Der WAFX-Preis würdigt die weltweit zukunftsweisendsten Architekturkonzepte und wird an zukünftige Projekte verliehen, die sich mit den zentralen Herausforderungen auseinandersetzen, denen sich Architekten in den kommenden Jahren stellen müssen. Die Preisträger wurden aufgrund ihrer herausragenden Leistungen bei der Bewältigung der Herausforderungen ausgewählt, denen Architektur, Gesellschaft und unser Planet im weiteren Sinne gegenüberstehen.
Das von Woods Bagot entworfene Forstwirtschaftsgebäude der University of Tasmania wurde mit dem WAFX-Preis in der Kategorie „Bautechnik“ ausgezeichnet und zeigt damit innovative Designlösungen für Herausforderungen im Zusammenhang mit dem Klimawandel und der Widerstandsfähigkeit von Gemeinschaften.

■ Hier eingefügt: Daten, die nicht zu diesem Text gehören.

Lemma preserves_get_or_create {X} (f : state -> X) l slot create :
  (forall s h lg, f (mkState (objs s) (attempts s) (static_event_loop_group s)
     (static_host_resolver s) (static_client_bootstrap s) h lg) = f s) ->
  (forall x s, f (update slot x s) = f s) ->
  preserves f create -> preserves f (get_or_create l slot create).
Proof.
  intros Hf Hu Hc. apply preserves_with_lock; [done|].
  apply preserves_bind; [done|]. intros [i|]; [done|].
  apply preserves_bind; [done|]. intros i. apply preserves_bind; [|done]. intros s. apply Hu.
Qed.

Lemma elg_grows s : grows s (EventLoopGroup_get_or_create_static_default s).2.
Proof.
  apply grows_get_or_create.
  - intros s' i Hn. constructor; simpl in *; try done. congruence.
  - by apply preserves_construct.
  - intros s'. apply grows_construct.
Qed.

Lemma elg_keeps_resolver : preserves static_host_resolver EventLoopGroup_get_or_create_static_default.
Proof. apply preserves_get_or_create; [done|done|]. by apply preserves_construct. Qed.
Lemma elg_keeps_bootstrap : preserves static_client_bootstrap EventLoopGroup_get_or_create_static_default.
Proof. apply preserves_get_or_create; [done|done|]. by apply preserves_construct. Qed.

Lemma preserves_assert {X} (f : state -> X) b : preserves f (py_assert b).
Proof. by destruct b. Qed.
#[local] Hint Resolve preserves_assert : py.

Lemma resolver_keeps_bootstrap : preserves static_client_bootstrap DefaultHostResolver_get_or_create_static_default.
Proof.
  apply preserves_get_or_create; [done|done|].
  apply preserves_bind; [apply elg_keeps_bootstrap|]. intros e.
  unfold DefaultHostResolver_init. apply preserves_bind; [auto with py|]. intros b.
  apply preserves_bind; [auto with py|]. intros _. by apply preserves_construct.
Qed.

Lemma resolver_grows s : grows s (DefaultHostResolver_get_or_create_static_default s).2.
Proof.
  apply grows_get_or_create.
  - intros s' i Hn. constructor; simpl in *; try done. congruence.
  - apply preserves_bind; [apply elg_keeps_resolver|]. intros e.
    unfold DefaultHostResolver_init. apply preserves_bind; [auto with py|]. intros b.
    apply preserves_bind; [auto with py|]. intros _. by apply preserves_construct.
  - apply grows_bind; [apply elg_grows|]. intros e. unfold DefaultHostResolver_init.
    apply grows_bind; [intros; apply grows_refl|]. intros b.
    apply grows_bind; [apply grows_assert|]. intros _ s'. apply grows_construct.
Qed.
(* ===== verification/Http.v ===== *)
(** * awscrt/http.py: HTTP connections and streams

    - the enumerations, [Http2Setting] with its valid ranges ([Settings]);
    - [Headers]: iteration and lookup over the native header block;
    - [Conn]: [_HttpClientConnectionCore], the object that turns the native
      setup, shutdown and remote-settings callbacks into futures;
    - [HttpStream]: the client streams of HTTP/1 and HTTP/2 and their futures,
      and the futures of [write_data];
    - [Proxy]: [HttpProxyOptions]. *)
From S2P Require Import Prelude PyData Future Io.
Import Stdlib.Strings.Ascii.

Module HttpVersion.
Inductive HttpVersion :=
  | Unknown
  | Http1_0
  | Http1_1
  | Http2.
Definition HttpVersion_value (e : HttpVersion) : Z :=
  match e with
  | Unknown => 0
  | Http1_0 => 1
  | Http1_1 => 2
  | Http2 => 3
  end.
#[global] Instance HttpVersion_eq_dec : EqDecision HttpVersion.
Proof. solve_decision. Defined.
#[global] Instance HttpVersion_IntEnum : IntEnum HttpVersion.
Proof.
  refine {| enum_value := HttpVersion_value; enum_members := [Unknown; Http1_0; Http1_1; Http2] |}.
  - solve_enum_complete.
  - solve_enum_nodup.
Defined.
End HttpVersion.
Abbreviation HttpVersion := HttpVersion.HttpVersion.

Module Http2SettingID.
Inductive Http2SettingID :=
  | HEADER_TABLE_SIZE
  | ENABLE_PUSH
  | MAX_CONCURRENT_STREAMS
  | INITIAL_WINDOW_SIZE
  | MAX_FRAME_SIZE
  | MAX_HEADER_LIST_SIZE.
Definition Http2SettingID_value (e : Http2SettingID) : Z :=
  match e with
  | HEADER_TABLE_SIZE => 1
  | ENABLE_PUSH => 2
  | MAX_CONCURRENT_STREAMS => 3
  | INITIAL_WINDOW_SIZE => 4
  | MAX_FRAME_SIZE => 5
  | MAX_HEADER_LIST_SIZE => 6
  end.
#[global] Instance Http2SettingID_eq_dec : EqDecision Http2SettingID.
Proof. solve_decision. Defined.
#[global] Instance Http2SettingID_IntEnum : IntEnum Http2SettingID.
Proof.
  refine {| enum_value := Http2SettingID_value; enum_members := [HEADER_TABLE_SIZE; ENABLE_PUSH; MAX_CONCURRENT_STREAMS; INITIAL_WINDOW_SIZE; MAX_FRAME_SIZE; MAX_HEADER_LIST_SIZE] |}.
  - solve_enum_complete.
  - solve_enum_nodup.
Defined.
End Http2SettingID.
Abbreviation Http2SettingID := Http2SettingID.Http2SettingID.

Module HttpProxyConnectionType.
Inductive HttpProxyConnectionType :=
  | Legacy
  | Forwarding
  | Tunneling.
Definition HttpProxyConnectionType_value (e : HttpProxyConnectionType) : Z :=
  match e with
  | Legacy => 0
  | Forwarding => 1
  | Tunneling => 2
  end.
#[global] Instance HttpProxyConnectionType_eq_dec : EqDecision HttpProxyConnectionType.
Proof. solve_decision. Defined.
#[global] Instance HttpProxyConnectionType_IntEnum : IntEnum HttpProxyConnectionType.
Proof.
  refine {| enum_value := HttpProxyConnectionType_value; enum_members := [Legacy; Forwarding; Tunneling] |}.
  - solve_enum_complete.
  - solve_enum_nodup.
Defined.
End HttpProxyConnectionType.
Abbreviation HttpProxyConnectionType := HttpProxyConnectionType.HttpProxyConnectionType.

Module HttpProxyAuthenticationType.
Inductive HttpProxyAuthenticationType :=
  | Nothing
  | Basic.
Definition HttpProxyAuthenticationType_value (e : HttpProxyAuthenticationType) : Z :=
  match e with
  | Nothing => 0
  | Basic => 1
  end.
#[global] Instance HttpProxyAuthenticationType_eq_dec : EqDecision HttpProxyAuthenticationType.
Proof. solve_decision. Defined.
#[global] Instance HttpProxyAuthenticationType_IntEnum : IntEnum HttpProxyAuthenticationType.
Proof.
  refine {| enum_value := HttpProxyAuthenticationType_value; enum_members := [Nothing; Basic] |}.
  - solve_enum_complete.
  - solve_enum_nodup.
Defined.
End HttpProxyAuthenticationType.
Abbreviation HttpProxyAuthenticationType := HttpProxyAuthenticationType.HttpProxyAuthenticationType.

Module Proxy.
Record HttpProxyOptions := mk {
  host_name : string;
  port : Z;
  tls_connection_options : option Tls.TlsConnectionOptions;
  auth_type : HttpProxyAuthenticationType;
  auth_username : option string;
  auth_password : option string;
  connection_type : HttpProxyConnectionType;
}.
(** [HttpProxyOptions(host_name, port)] *)
Definition new (host_name : string) (port : Z) : HttpProxyOptions :=
  mk host_name port None HttpProxyAuthenticationType.Nothing None None
     HttpProxyConnectionType.Legacy.
End Proxy.

(** ** HTTP/2 settings *)
Module Settings.
(* ===== verification/HttpMessage.v ===== *)
(** * awscrt/http.py: changing headers, requests, and the native side of streams

    [HeaderEdits]: the methods of [HttpHeaders] that change a header block,
    with source/http_headers.c. [Messages]: [HttpRequest] and the objects it
    shares with its native message and with other wrappers (source/
    http_message.c). [NativeStream]: how source/http_stream.c turns the native
    layer's events into calls of the stream's Python methods ([Http.HttpStream])
    and keeps the Python object alive while it does. *)
From S2P Require Import Prelude PyData Future Io Http.
Import Http.Headers.

(** ** Changing headers *)
Module HeaderEdits.

(** The native operations besides those of [NativeHeaders], with their
    documented behaviour: [set] removes the other values of the name, [erase]
    removes them all, [erase_value] the first header of that name and value,
    both failing when there is none. [http_headers_error] is the native layer's
    refusal of a header (None: accepted). *)
Class NativeHeaderEdits (H : Type) `{NativeHeaders H} := {
  http_headers_error : string * string -> option Z;
  http_headers_set : H -> string -> string -> H;
  http_headers_erase : H -> string -> option H;
  http_headers_erase_value : H -> string -> string -> option H;
  http_headers_clear : H -> H;
  headers_error_law : forall p, plain_header p = true -> http_headers_error p = None;
  headers_set_law : forall h n v, plain_header (n, v) = true ->
    headers_items (http_headers_set h n v) =
    List.filter (fun p => negb (bool_decide (ascii_lower p.1 = ascii_lower n))) (headers_items h) ++ [(n, v)];
  headers_erase_law : forall h n,
    headers_items <$> http_headers_erase h n =
    if existsb (fun p => bool_decide (ascii_lower p.1 = ascii_lower n)) (headers_items h)
    then Some (List.filter (fun p => negb (bool_decide (ascii_lower p.1 = ascii_lower n))) (headers_items h))
    else None;
  headers_erase_value_law : forall h n v,
    match http_headers_erase_value h n v with
    | Some h' => exists k p l, headers_items h = k ++ p :: l /\ headers_items h' = k ++ l /\
        ascii_lower p.1 = ascii_lower n /\ p.2 = v /\
        Forall (fun q => ~ (ascii_lower q.1 = ascii_lower n /\ q.2 = v)) k
    | None => Forall (fun q => ~ (ascii_lower q.1 = ascii_lower n /\ q.2 = v)) (headers_items h)
    end;
  headers_clear_law : forall h, headers_items (http_headers_clear h) = [];
}.

(** The argument of [add_pairs]: a sequence, an iterable without a length (a
    generator, a dict), or neither; and the elements of it. *)
Inductive pair_arg := APair (name value : string) | ANotPair.
Inductive pairs_arg := ASequence (l : list pair_arg) | AIterable (l : list pair_arg) | ANotIterable.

„Wir haben uns bemüht, durch einen Masterplan, der eine Vielzahl vielfältiger und reichhaltiger Zwischenräume umfasst, einen Campus – und nicht nur ein Gebäude – zu schaffen, der den unterschiedlichen Bedürfnissen der Universität gerecht wird“, sagt Bruno Mendes, Direktor bei Woods Bagot und Leiter des Projekts. „Indem wir mit den ‚vorhandenen Gegebenheiten‘ gearbeitet haben, haben wir versucht, das Bestehende hervorzuheben und davon die konzeptionelle Ausrichtung des Neuen leiten zu lassen.“
„Bei der Planung dieses Campus haben wir uns überlegt, wie er sich im Laufe der Zeit bewähren und weiterentwickeln kann, um den sich ständig wandelnden Anforderungen an Lern- und Lehrräume gerecht zu werden“, fährt Mendes fort. „Um dem Rechnung zu tragen, haben wir eine große, freitragende Holzfachwerkkonstruktion entworfen, die eine flexible Gestaltung und Anpassung der Räume ermöglicht. Trennwände können entfernt und modulare Möbelsysteme neu angeordnet werden, um den sich wandelnden Bedürfnissen gerecht zu werden und die dauerhafte Relevanz und Anpassungsfähigkeit des Gebäudes zu gewährleisten.“
„Die Gestaltung des Campus spiegelt die Besonderheiten jeder einzelnen dort untergebrachten Fachrichtung wider“, fügt Sarah Ball, Direktorin bei Woods Bagot und Leiterin des Bereichs Global Education, hinzu. „Neue funktionale Elemente werden in die bestehenden baulichen Strukturen eingebunden, um eine einheitliche Lernlandschaft zu schaffen, die sich in sechs verschiedene Typologien gliedert: Zonen für konzentriertes Lernen, Räume für ‚gemeinsames Alleinsein‘, öffentliche Bereiche für die Zusammenarbeit, private Bereiche für die Zusammenarbeit, Ruhezonen und Orte der Begegnung.“
Als Beispiel für Holzmassivbauweise, adaptive Umnutzung und die größte gewerbliche Anwendung von Hanfbeton in Australien vereint der neue Campus eine Reihe innovativer und experimenteller Ansätze für widerstandsfähiges und nachhaltiges Design und trägt gleichzeitig dazu bei, ein symbolträchtiges Stück des lokalen Kulturerbes zu erhalten und wiederzubeleben.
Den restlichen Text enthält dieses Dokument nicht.